Australian Supreme Court Rules Covid Vaccine Mandates For Frontline Workers Unlawful

By Niamh Harris – The People’s Voice

supreme court queensland

A Queensland judge ruled this week that the COVID-19 vaccine mandate for frontline workers was unlawful.

The Covid vaccine mandates enforced on Queensland police and ambulance workers were declared “unlawful” in a landmark Supreme Court ruling.

Justice Glenn Martin of the Queensland Supreme Court found the Queensland Police Commissioner Katarina Carroll’s direction for mandatory Covid vaccination, issued in December 2021, to be unlawful under the Human Rights Act.

Dozens of Queensland Police Service (QPS) and Queensland Ambulance Service (QAS) staff challenged their workplace mandates in 2022.

The Daily Sceptic reports: A similar Covid vaccination order issued by the Director-General of Queensland Health at the time, John Wakefield, was determined to be “of no effect”, with enforcement of both mandates and any related disciplinary actions to be banned.

Justice Martin held that the Police Commissioner “did not consider the human rights ramifications” before issuing the Covid workplace vaccination directive within the Queensland Police Service (QPS).

While the Covid vaccination directive to Queensland Ambulance Service (QAS) workers was found to be lawful, Justice Martin said that the Director-General had failed to “establish that the direction he made is a term of employment of the applicants”.

Justice Martin chastised the Commissioner and the Director-General for their inflexibility in the implementation of vaccination directives and suggested that their actions were not properly supported by the evidence.

“Neither the Commissioner nor Dr.
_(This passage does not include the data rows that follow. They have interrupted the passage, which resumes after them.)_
(* ===== verification/Races.v ===== *)
(** * Schedules and failures that break the ledger

    Runs of the handlers on the reference services of RefServices.v: what the
    code does when the guards that the theorems of the other files assume are
    missing. *)
From S2P Require Import Prelude GoStd Models Services Scripts World Keys Logic RedisClient.
From S2P Require Import Reservation Inventory Expiry Reconcile Ledger Discipline Concurrency RefServices.
Local Open Scope string_scope.
Local Open Scope Z_scope.

Definition service : ReservationService.Service := ReservationService.mkService 600 true.

(** The sale of [sample_world], its counters, its orders. *)
Definition sale7_stock (w : world ref_state db) : option (Z * Z) := stock (view_of w) 7%N.
Definition sale7_sold (w : world ref_state db) : Z := sold 7%N (w_pg w).
Definition sale7_held (w : world ref_state db) : Z := held 7%N (w_pg w).

(** ** Two releases of one reservation *)

(** The schedule that lets both requests read the row before either updates it. *)
Definition both_read : list nat := [0; 1; 0; 1; 0; 1]%nat.

Definition finish (i n : nat) : list nat := repeat i n.

Definition double_release : pool (R := ref_state) (D := db) (option error) :=
  pool_run (both_read ++ finish 0 10 ++ finish 1 10)%list
    ([ReservationService.Release service 50%N; ReservationService.Release service 50%N], sample_world).

(** C22. The guard of Release is a read in its own statement, and the UPDATE does
    not repeat it: two requests that release the same reservation at the same
    time both succeed, and the sale of two units ends with three available and
    minus one reserved. *)
Theorem double_release_invents_a_unit :
  exists ps w', pool_steps
    ([ReservationService.Release service 50%N; ReservationService.Release service 50%N], sample_world)
    (ps, w') /\
  ps = [Ret None; Ret None] /\
  sale7_stock sample_world = Some (1, 1) /\ sale7_stock w' = Some (3, -1) /\ sale7_held w' = 0.
Proof.
  exists (fst double_release), (snd double_release). split.
  - unfold double_release. rewrite <- surjective_pairing. apply pool_run_steps.
  - repeat split; vm_compute; reflexivity.
Qed.

(** ** A reconciliation pass beside a Reserve *)

(** The worker makes its whole pass between the script of the first Reserve,
    its second call, and its INSERT; a second user reserves afterwards. *)
Definition pass_in_between : list nat := ([0; 0] ++ finish 1 12 ++ finish 0 20 ++ finish 2 20)%nat%list.

Definition beside_the_worker : list (prog unit) :=
  [ignore (ReservationService.Reserve service 2%N 7%N 3%N "");
   ignore Worker.reconcileAllSales;
   ignore (ReservationService.Reserve service 1%N 7%N 3%N "")].

Definition reconciled_too_early : pool (R := ref_state) (D := db) unit :=
  pool_run pass_in_between (beside_the_worker, sample_world).

(** C21. The worker takes a reservation whose unit has left Redis and whose row is
    not in the table yet for drift, and puts the unit back: with a pass between
    the two steps of one Reserve, a sale of two units ends with three held. No
    call fails and nothing was inconsistent before. *)
Theorem reconciliation_beside_reserve_oversells :
  exists ps w', pool_steps (beside_the_worker, sample_world) (ps, w') /\
  forallb finished ps = true /\
  sale7_stock sample_world = Some (1, 1) /\ sale7_held sample_world = 1 /\
  (TotalStock <$> t_sales (w_pg w') !! 7%N) = Some 2 /\
  sale7_stock w' = Some (0, 2) /\ sale7_held w' = 3.
Proof.
  exists (fst reconciled_too_early), (snd reconciled_too_early). split.
  - unfold reconciled_too_early. rewrite <- surjective_pairing. apply pool_run_steps.
  - repeat split; vm_compute; reflexivity.
Qed.

(** ** An INSERT whose answer is lost *)

(** The insertion is the sixth call of a Reserve without idempotency key. *)
Definition lost_insert : Oracle :=
  plan (fun n => if Nat.eqb n 5 then LostReply "unexpected EOF" else NoFault).

Definition reserve_lost : outcome (error + Reservation) * world ref_state db :=
  run (O := lost_insert) (ReservationService.Reserve service 2%N 7%N 3%N "") sample_world.

(** When the connection breaks after PostgreSQL has committed the INSERT of
    Reserve, the compensation gives the unit back although the row stands: the
    sale of two units has one available and two held. *)
Theorem lost_insert_reply_oversells :
  (exists e, fst reserve_lost = Ok (inl (Errorf_w "failed to create reservation" e))) /\
  sale7_stock (snd reserve_lost) = Some (1, 1) /\ sale7_held (snd reserve_lost) = 2.
Proof. split; [by eexists; vm_compute|]. split; vm_compute; reflexivity. Qed.

(** ** A reservation that is overdue but was never expired *)

(** The clock is past the expiry of reservation 50, whose notification was
    lost (a restart while its TTL key expired). *)
Definition late : Oracle := {|
  fault_at _ := NoFault;
  time_at n := 700000000000 + Z.of_nat n;
  uuid_at n := (1000 + N.of_nat n)%N
|}.

(** [let*]: go on with the value of a call that succeeded. *)
Definition or_stop {X A} (p : prog (error + X)) (k : X -> prog (error + A)) : prog (error + A) :=
  pbind p (fun r => match r with inl e => Ret (inl e) | inr x => k x end).

Definition overdue_session : prog (error + list Order) :=
  pbind Worker.reconcileAllSales (fun _ =>
  or_stop (ReservationService.Reserve service 2%N 7%N 3%N "k1") (fun r1 =>
  or_stop (ReservationService.Reserve service 2%N 7%N 3%N "k2") (fun r2 =>
  or_stop (ReservationService.Confirm 50%N "a") (fun o1 =>
  or_stop (ReservationService.Confirm (ID r1) "b") (fun o2 =>
  pbind Worker.reconcileAllSales (fun _ =>
  or_stop (ReservationService.Confirm (ID r2) "c") (fun o3 => Ret (inr [o1; o2; o3])))))))).

Definition overdue_result : outcome (error + list Order) * world ref_state db :=
  run (O := late) overdue_session sample_world.

(** C20. Reconciliation counts only reservations that have not expired, Confirm
    looks only at the status: a sale of two units sells three when a
    reservation whose expiry was never handled is confirmed after its unit was
    handed out again. No call fails and no two requests overlap. *)
Theorem overdue_reservation_oversells :
  (exists o1 o2 o3, fst overdue_result = Ok (inr [o1; o2; o3]) /\ NoDup (OrderID <$> [o1; o2; o3])) /\
  (TotalStock <$> t_sales sample_db !! 7%N) = Some 2 /\ sale7_sold (snd overdue_result) = 3.
Proof.
  split; [|split; vm_compute; reflexivity].
  do 3 eexists. split; [vm_compute; reflexivity|]. apply (bool_decide_unpack (NoDup _)). vm_compute. done.
Qed.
Wakefield gave close attention to the possible range of solutions. Each was presented with a proposal for mandatory vaccination with little in the way of well-developed critiques of alternative means of reducing illness and infection,” stated Justice Martin in the decision.

Moreover, justifications offered by the Commissioner and the Director-General for the workplace vaccination mandates, were “taken out of context” or “not supported by the evidence”, while modelling relied upon by the Commissioner was in fact “nothing of the sort”, said Justice Martin.

Tip of the iceberg?

The decision, which resolved three lawsuits brought by law firms Alexander Law and Sibley Lawyers, is the “tip of the iceberg”, said Bond University Associate Law Professor Wendy Bonyton.
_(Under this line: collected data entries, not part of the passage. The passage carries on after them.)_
(* ===== verification/HubSpec.v ===== *)
(** * What the WebSocket hub promises, and when it breaks its promise *)
From S2P Require Import Prelude GoStd Models Services Keys Hub.
From Stdlib Require Import Ascii.
Local Open Scope string_scope.
Local Open Scope Z_scope.
Import Hub.
#[local] Set Warnings "-clear-no-such-hyp".

(** ** Lemmas on rooms *)

Lemma room_join key c m k :
  room k (join key c m) =
  if bool_decide (k = key) && negb (String.eqb key "") then {[c]} ∪ room k m else room k m.
Proof.
  unfold join, room. destruct (String.eqb_spec key "") as [->|Hne]; [by rewrite andb_false_r|].
  rewrite andb_true_r. case_bool_decide as Hk; subst; [by rewrite lookup_insert_eq|].
  by rewrite lookup_insert_ne.
Qed.

Lemma elem_of_room_join d key c m k :
  d ∈ room k (join key c m) <-> d ∈ room k m \/ d = c /\ k = key /\ key <> "".
Proof.
  rewrite room_join. case_bool_decide as Hk; destruct (String.eqb_spec key "") as [E|E]; cbn; set_solver.
Qed.

Lemma room_leave key c m k :
  room k (leave key c m) =
  if bool_decide (k = key) && negb (String.eqb key "") then room k m ∖ {[c]} else room k m.
Proof.
  unfold leave, room. destruct (String.eqb_spec key "") as [->|Hne]; [by rewrite andb_false_r|].
  rewrite andb_true_r. destruct (m !! key) as [s|] eqn:E.
  - case_decide as Hs; case_bool_decide as Hk; subst; rewrite ?lookup_delete_eq, ?lookup_insert_eq;
      rewrite ?lookup_delete_ne, ?lookup_insert_ne by done; rewrite ?E; cbn; [|done|done|done].
    by rewrite Hs.
  - case_bool_decide as Hk; subst; [|done]. rewrite E. cbn. set_solver.
Qed.

Lemma elem_of_room_leave d key c m k :
  d ∈ room k (leave key c m) <-> d ∈ room k m /\ (d = c -> k = key -> key = "").
Proof.
  rewrite room_leave. case_bool_decide as Hk; destruct (String.eqb_spec key "") as [E|E]; cbn; set_solver.
Qed.

(** No room is left empty. *)
Definition no_empty_room (m : gmap string (gset cid)) : Prop := forall k, m !! k <> Some ∅.

Lemma no_empty_room_join key c m : no_empty_room m -> no_empty_room (join key c m).
Proof.
  intros H k. unfold join. destruct (String.eqb key ""); [apply H|].
  destruct (decide (k = key)) as [->|Hne]; [|rewrite lookup_insert_ne by done; apply H].
  rewrite lookup_insert_eq. intros [= E]. set_solver.
Qed.

Lemma no_empty_room_leave key c m : no_empty_room m -> no_empty_room (leave key c m).
Proof.
  intros H k. unfold leave. destruct (String.eqb key ""); [apply H|].
  destruct (m !! key) as [s|] eqn:E; [|apply H]. case_decide as Hs.
  - destruct (decide (k = key)) as [->|Hne]; [by rewrite lookup_delete_eq|].
    rewrite lookup_delete_ne by done. apply H.
  - destruct (decide (k = key)) as [->|Hne]; [|rewrite lookup_insert_ne by done; apply H].
    rewrite lookup_insert_eq. congruence.
Qed.

(** ** Delivery *)

Definition full (h : Hub) (c : cid) : Prop :=
  exists x, clients h !! c = Some x /\ (send_capacity <= length (send x))%nat.
#[global] Instance full_dec h c : Decision (full h c).
Proof.
  unfold full. destruct (clients h !! c) as [x|] eqn:E.
  - destruct (decide (send_capacity <= length (send x))%nat) as [H|H]; [left; eauto|].
    right. intros (y & [= <-] & Hy). done.
  - right. by intros (y & ? & _).
Defined.

Definition open (h : Hub) (c : cid) : Prop := exists x, clients h !! c = Some x /\ closed x = false.

(** The client after a delivery that was offered to it. *)
Definition offered (h : Hub) (p : json) (c : cid) (x : Client) : Client :=
  if decide (full h c) then x else with_send (send x ++ [p])%list x.

(** Everything but the clients and the spawned goroutines. *)
Definition same_frame (h h' : Hub) : Prop :=
  rooms h' = rooms h /\ userRooms h' = userRooms h /\ register h' = register h /\
  unregister h' = unregister h /\ broadcast h' = broadcast h /\ picked h' = picked h /\
  connections h' = connections h.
Prof. Bonyton told the Australian: “There are other cases, based on similar grounds, similarly challenging the legitimacy of directions given during the pandemic. This one is interesting because it is the first one to go through… There will be more of these cases to come.”

Australian businessman and founder of the United Australia Party, Clive Palmer, who reportedly contributed between $2.5 to $3 million towards funding the lawsuits involving 74 police officers, civilian staff and paramedics, said he is considering further legal action following yesterday’s win.

“We could look at the class action for the ambulance workers and the police workers who have been subjected to harassment by their colleagues at the police department on the direction of the Government to try to drop this case,” he told the press outside the Brisbane Supreme Court after the decision was handed down.

Condemning the Government for its “coercion and bullying”, Palmer paid tribute to the police and healthcare workers for their “extreme courage” in resisting the Covid vaccine workplace directives.

“Unlawful”, but not a breach of human rights

Human rights lawyer Peter Fam, of Sydney law firm Maat’s Method, praised the Supreme Court decision.

“This decision will force future employers and Government officials to properly consider human rights when implementing vaccine directions in future, at least in Queensland where there is a Human Rights Act which obligates them to do so,” he told Dystopian Down Under.

Fam noted that Victoria and the Australian Capital Territory have similar human rights legislation, but other states and territories do not.

However, Fam cautioned that the Court decision has an “ominous” caveat.

“They won because the Commissioner did not appropriately consider the human rights advice she received. However, the court also found that although each of the directions limited the workers’ rights to full, free and informed consent (under Section 17 of the Human Rights Act), the limit was reasonable in all the circumstances.

“So, if the Commissioner could have proved that she had considered the advice she received regarding human rights, her workplace vaccination directives would likely have been considered lawful.”

Fam gave his full assessment of the Supreme Court decision in a video published to his Substack today.

In a Senate hearing on February 1st of this year, Fam testified that a range of human rights were violated by vaccine mandates and other aspects of Australia’s pandemic response, which he said warranted investigation in a Covid Royal Commission.